## YOUR TASK
There is one span to output from the data below: the lines starting at the line with "(** [Array.prototype.join]. *)" and ending at the line with "(** [String.prototype.toLowerCase] on". Output it exactly, ends included, nothing more.

Saved data entries
== == ==

(** * mcp-rest-api: the request pipeline of [src/index.ts], in Rocq

    A shallow embedding of the header sanitizer, the endpoint validator,
    the admission gate, the authentication resolver, the token provider
    and the response normalizer, with the properties the specification
    states about them.

    Conventions.
    - A JavaScript object used as a record of headers is the association
      list of its own properties, in the order [Object.entries] enumerates
      them; the keys are pairwise distinct. Every such object is made by a
      literal, so [Object.prototype] stands behind it: an assignment under
      the name [__proto__] and the operator [in] are modelled accordingly.
      Names that are array indices, which JavaScript enumerates before the
      others, are not told apart: what is stated about such objects is
      stated through their entries, not through the order of their keys.
    - Header names, environment variables and URLs are [string]s (the
      code only applies ASCII-level operations to them); a response body
      is a [jsstring], a sequence of UTF-16 code units, because the
      truncation loop works on code units.
    - [Date.now()], the transport and the other tasks of the event loop
      are explicit inputs. *)

From Stdlib Require Import ZArith Ascii List Lia.
From Stdlib Require String.
From stdpp Require Import base option list gmap strings pretty.
From Equations Require Import Equations.
Import ListNotations.

Local Open Scope Z_scope.

(** ** JavaScript values *)

(** A JavaScript string: UTF-16 code units, each in [0, 65535]. *)
Definition jsstring := list Z.

(** The values a header map or a parsed response body can hold. *)
#[warnings="-register-all"]
Inductive jsval : Type :=
| JNull
| JBool (b : bool)
| JNum (n : Z)
| JStr (s : jsstring)
| JArr (items : list jsval)
| JObj (fields : list (string * jsval)).

(** [Record<string, unknown>]. *)
Definition object := list (string * jsval).

Definition code_unit (a : ascii) : Z := Z.of_N (N_of_ascii a).

(** An ASCII literal as a JavaScript string. *)
Definition of_ascii (s : string) : jsstring :=
  map code_unit (String.list_ascii_of_string s).

Definition Object_keys (o : object) : list string := map fst o.

Fixpoint obj_get (k : string) (o : object) : option jsval :=
  match o with
  | [] => None
  | (k', v) :: o' => if String.eqb k' k then Some v else obj_get k o'
  end.

(** [CreateDataProperty(o, k, v)], the write of an object literal and of
    a spread: an existing property keeps its place, a new one is added at
    the end. *)
Fixpoint obj_define (k : string) (v : jsval) (o : object) : object :=
  match o with
  | [] => [(k, v)]
  | (k', v') :: o' =>
      if String.eqb k' k then (k, v) :: o' else (k', v') :: obj_define k v o'
  end.

(** [o[k] = v] on an object made by a literal. Under the name [__proto__]
    the assignment reaches the setter of [Object.prototype], which adds no
    own property: it ignores a primitive, and takes an object or [null] as
    the new prototype, which no reader of these objects ([Object.entries],
    [Object.keys], spread, [JSON.stringify]) looks at. Under every other
    name it creates or overwrites an own property. Where the code assigns
    twice under one name (to [config.headers], to the custom headers) the
    values are strings, so the setter is still in place at every
    assignment. *)
Definition obj_set (k : string) (v : jsval) (o : object) : object :=
  if String.eqb k "__proto__" then o else obj_define k v o.

(** [Object.prototype.hasOwnProperty.call(o, k)]. *)
Definition obj_has {A} (k : string) (o : list (string * A)) : bool :=
  existsb (String.eqb k) (map fst o).

(** The property names of [Object.prototype]. *)
Definition Object_prototype_names : list string :=
  [ "constructor"; "__defineGetter__"; "__defineSetter__"; "hasOwnProperty";
    "__lookupGetter__"; "__lookupSetter__"; "isPrototypeOf";
    "propertyIsEnumerable"; "toString"; "valueOf"; "__proto__";
    "toLocaleString" ].

(** [k in o] on an object made by a literal: the own properties and those
    of [Object.prototype]. *)
Definition obj_in {A} (k : string) (o : list (string * A)) : bool :=
  obj_has k o || existsb (String.eqb k) Object_prototype_names.

(** [Object.assign(target, source)]: one assignment per own property of
    [source]. *)
Definition Object_assign (target source : object) : object :=
  fold_left (fun t kv => obj_set (fst kv) (snd kv) t) source target.

(** [{ ...a, ...b }]: the own properties of [a], then those of [b], each
    defined on a fresh object. *)
Definition Object_spread (a b : object) : object :=
  fold_left (fun t kv => obj_define (fst kv) (snd kv) t) (a ++ b) [].

(** [Array.prototype.join]. *)
Fixpoint join (sep : string) (l : list string) : string :=
  match l with
  | [] => EmptyString
  | [x] => x
  | x :: rest => x +:+ sep +:+ join sep rest
  end.

(** [String.prototype.toLowerCase] on ASCII text. *)
Definition lower_ascii (c : ascii) : ascii :=
  let n := N_of_ascii c in
  if (65 <=? n)%N && (n <=? 90)%N then ascii_of_N (n + 32) else c.

Fixpoint toLowerCase (s : string) : string :=
  match s with
  | EmptyString => EmptyString
  | String c s' => String (lower_ascii c) (toLowerCase s')
  end.

(** JavaScript truthiness of an environment variable. *)
Definition truthy (v : option string) : bool :=
  match v with
  | Some s => negb (String.eqb s EmptyString)
  | None => false
  end.

(** ** Process configuration *)

Record Env := {
  REST_BASE_URL : option string;
  AUTH_BASIC_USERNAME : option string;
  AUTH_BASIC_PASSWORD : option string;
  AUTH_BEARER : option string;
  AUTH_APIKEY_HEADER_NAME : option string;
  AUTH_APIKEY_VALUE : option string;
  AUTH_TOKEN_MODULE : option string;
  NODE_ENV : option string;
  ALLOW_PRIVATE_NETWORKS : option string;
  (** what [getCustomHeaders()] returns (memoized from [HEADER_*]) *)
  customHeaders : list (string * string);
  RESPONSE_SIZE_LIMIT : Z
}.

Module CONFIG.
Definition SAFE_HEADERS : list string :=
  [ "accept"; "accept-language"; "content-type"; "user-agent";
    "cache-control"; "if-match"; "if-none-match"; "if-modified-since";
    "if-unmodified-since" ].
Definition SENSITIVE_HEADERS : list string :=
  [ "authorization"; "cookie"; "set-cookie"; "x-api-key"; "x-auth-token";
    "proxy-authorization"; "www-authenticate" ].
Definition MAX_CONCURRENT_REQUESTS : Z := 10.
Definition MAX_URL_LENGTH : Z := 2048.
Definition MAX_HEADER_VALUE_LENGTH : Z := 8192.
Definition MAX_CUSTOM_HEADERS : Z := 50.
Definition RATE_LIMIT_WINDOW : Z := 60000.
Definition MAX_REQUESTS_PER_WINDOW : Z := 100.
End CONFIG.

(** [Set.prototype.has] on a set of strings. *)
Definition set_has (s : list string) (k : string) : bool :=
  existsb (String.eqb k) s.
Arguments set_has : simpl never.

(** ** Header sanitizer ([sanitizeHeaders], src/index.ts) *)

Definition REDACTED : jsval := JStr (of_ascii "[REDACTED]").

(** [lowerKey === 'authorization' ||
     (AUTH.APIKEY_HEADER_NAME && lowerKey === AUTH.APIKEY_HEADER_NAME.toLowerCase())] *)
Definition isAuthHeader (env : Env) (lowerKey : string) : bool :=
  String.eqb lowerKey "authorization"
  || (truthy (AUTH_APIKEY_HEADER_NAME env)
      && match AUTH_APIKEY_HEADER_NAME env with
         | Some n => String.eqb lowerKey (toLowerCase n)
         | None => false
         end).

(** One iteration of the [for (const [key, value] of Object.entries(headers))]
    loop, as a transformer of [sanitized]. *)
Definition sanitizeEntry (env : Env) (isFromOptionalParams : bool)
    (sanitized : object) (kv : string * jsval) : object :=
  let '(key, value) := kv in
  let lowerKey := toLowerCase key in
  if set_has CONFIG.SENSITIVE_HEADERS lowerKey then
    obj_set key REDACTED sanitized
  else if isFromOptionalParams then
    obj_set key value sanitized
  else if isAuthHeader env lowerKey then
    obj_set key REDACTED sanitized
  else if obj_in key (customHeaders env) then
    obj_set key
      (if set_has CONFIG.SAFE_HEADERS lowerKey then value else REDACTED)
      sanitized
  else sanitized.

(** The body of [sanitizeHeaders] between the cache lookup and the cache
    update. *)
Definition sanitizeLoop (env : Env) (headers : object)
    (isFromOptionalParams : bool) : object :=
  fold_left (sanitizeEntry env isFromOptionalParams) headers [].

(** [sanitizedHeadersCache]. *)
Abbreviation Cache := (gmap string object).

Definition cacheKey (headers : object) (isFromOptionalParams : bool) : string :=
  if isFromOptionalParams
  then "optional_" +:+ join "," (Object_keys headers)
  else join "," (Object_keys headers).

(** [sanitizeHeaders(headers, isFromOptionalParams)], with the module-level
    cache threaded through. *)
Definition sanitizeHeaders (env : Env) (headers : object)
    (isFromOptionalParams : bool) (cache : Cache) : object * Cache :=
  let key := cacheKey headers isFromOptionalParams in
  match (if isFromOptionalParams then None else cache !! key) with
  | Some hit => (hit, cache)
  | None =>
      let sanitized := sanitizeLoop env headers isFromOptionalParams in
      if negb isFromOptionalParams && (Z.of_nat (size cache) <? 100)
      then (sanitized, <[key := sanitized]> cache)
      else (sanitized, cache)
  end.

(** The sanitization rules in the specification's words (section 4.1), with
    no cache: the reference [sanitizeHeaders] is compared with. *)
Definition redacted_by_rule (env : Env) (isCallerSupplied : bool)
    (name : string) : bool :=
  let lower := toLowerCase name in
  if isCallerSupplied then set_has CONFIG.SENSITIVE_HEADERS lower
  else isAuthHeader env lower
       || set_has CONFIG.SENSITIVE_HEADERS lower
       || (obj_has name (customHeaders env)
           && negb (set_has CONFIG.SAFE_HEADERS lower)).

Definition kept_by_rule (env : Env) (isCallerSupplied : bool)
    (name : string) : bool :=
  isCallerSupplied
  || redacted_by_rule env false name
  || obj_has name (customHeaders env).

Definition sanitize_reference (env : Env) (headers : object)
    (isCallerSupplied : bool) : object :=
  map (fun kv => (fst kv,
                  if redacted_by_rule env isCallerSupplied (fst kv)
                  then REDACTED else snd kv))
      (List.filter (fun kv => kept_by_rule env isCallerSupplied (fst kv))
                   headers).

(** What one header contributes under the rules: zero or one entry. *)
Definition entry_reference (env : Env) (f : bool) (kv : string * jsval) : object :=
  if kept_by_rule env f (fst kv)
  then [(fst kv, if redacted_by_rule env f (fst kv) then REDACTED else snd kv)]
  else [].


(** ** Errors *)

Inductive ErrorCode := InvalidParams | InvalidRequest | MethodNotFound.

Record McpError := { code : ErrorCode; message : string }.

(** The result of a call that may throw an [McpError]. *)
Inductive outcome (A : Type) : Type :=
| Return (a : A)
| Throw (e : McpError).
Arguments Return {A} a.
Arguments Throw {A} e.

#[global] Instance outcome_ret : MRet outcome := @Return.

#[global] Instance outcome_bind : MBind outcome := λ A B k m,
  match m with
  | Return a => k a
  | Throw e => Throw e
  end.

(** The double quote character, for messages that quote their input. *)
Definition dq : string := String (ascii_of_N 34) EmptyString.

(** ** Endpoint and host validator ([isValidEndpointArgs], src/index.ts) *)

Fixpoint string_forallb (p : ascii → bool) (s : string) : bool :=
  match s with
  | EmptyString => true
  | String c s' => p c && string_forallb p s'
  end.

Fixpoint string_filter (p : ascii → bool) (s : string) : string :=
  match s with
  | EmptyString => EmptyString
  | String c s' => if p c then String c (string_filter p s') else string_filter p s'
  end.

Definition in_range (lo hi : N) (c : ascii) : bool :=
  let n := N_of_ascii c in ((lo <=? n) && (n <=? hi))%N.

(** [/^[a-zA-Z0-9_-]+$/.test(s)] *)
Definition header_name_chars (s : string) : bool :=
  negb (String.eqb s EmptyString)
  && string_forallb (λ c, in_range 97 122 c || in_range 65 90 c
                          || in_range 48 57 c || in_range 95 95 c
                          || in_range 45 45 c) s.

(** The class [[\x00-\x08\x0B\x0C\x0E-\x1F\x7F]]. *)
Definition is_control (c : ascii) : bool :=
  in_range 0 8 c || in_range 11 12 c || in_range 14 31 c || in_range 127 127 c.

Definition validateAndSanitizeInput (input : string) (maxLength : Z)
    (allowedChars : option (string → bool)) : outcome string :=
  if Z.of_nat (String.length input) >? maxLength then
    Throw {| code := InvalidParams;
             message := "Input exceeds maximum length of " +:+ pretty maxLength
                        +:+ " characters" |}
  else if (match allowedChars with
           | Some test => negb (test input)
           | None => false
           end) then
    Throw {| code := InvalidParams; message := "Input contains invalid characters" |}
  else Return (string_filter (λ c, negb (is_control c)) input).

(** [CONFIG.URL_PATTERN.test(s)], the pattern being [/^(https?:\/\/|www\.)/i]. *)
Definition isFullUrl (s : string) : bool :=
  let l := toLowerCase s in
  String.prefix "http://" l || String.prefix "https://" l || String.prefix "www." l.

Record EndpointArgs := {
  method : string;
  endpoint : string;
  body : option jsval;
  headers : option object;
  host : option string
}.

(** What the validator reads of a parsed [URL]. [URL_set_pathname] is what
    reading [url.pathname] gives after assigning to it. *)
Record URL := {
  protocol : string;
  hostname : string;
  origin : string;
  pathname : string
}.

== == ==

## YOUR RESPONSE
(** [Array.prototype.join]. *)
Fixpoint join (sep : string) (l : list string) : string :=
  match l with
  | [] => EmptyString
  | [x] => x
  | x :: rest => x +:+ sep +:+ join sep rest
  end.

(** [String.prototype.toLowerCase] on ASCII text. *)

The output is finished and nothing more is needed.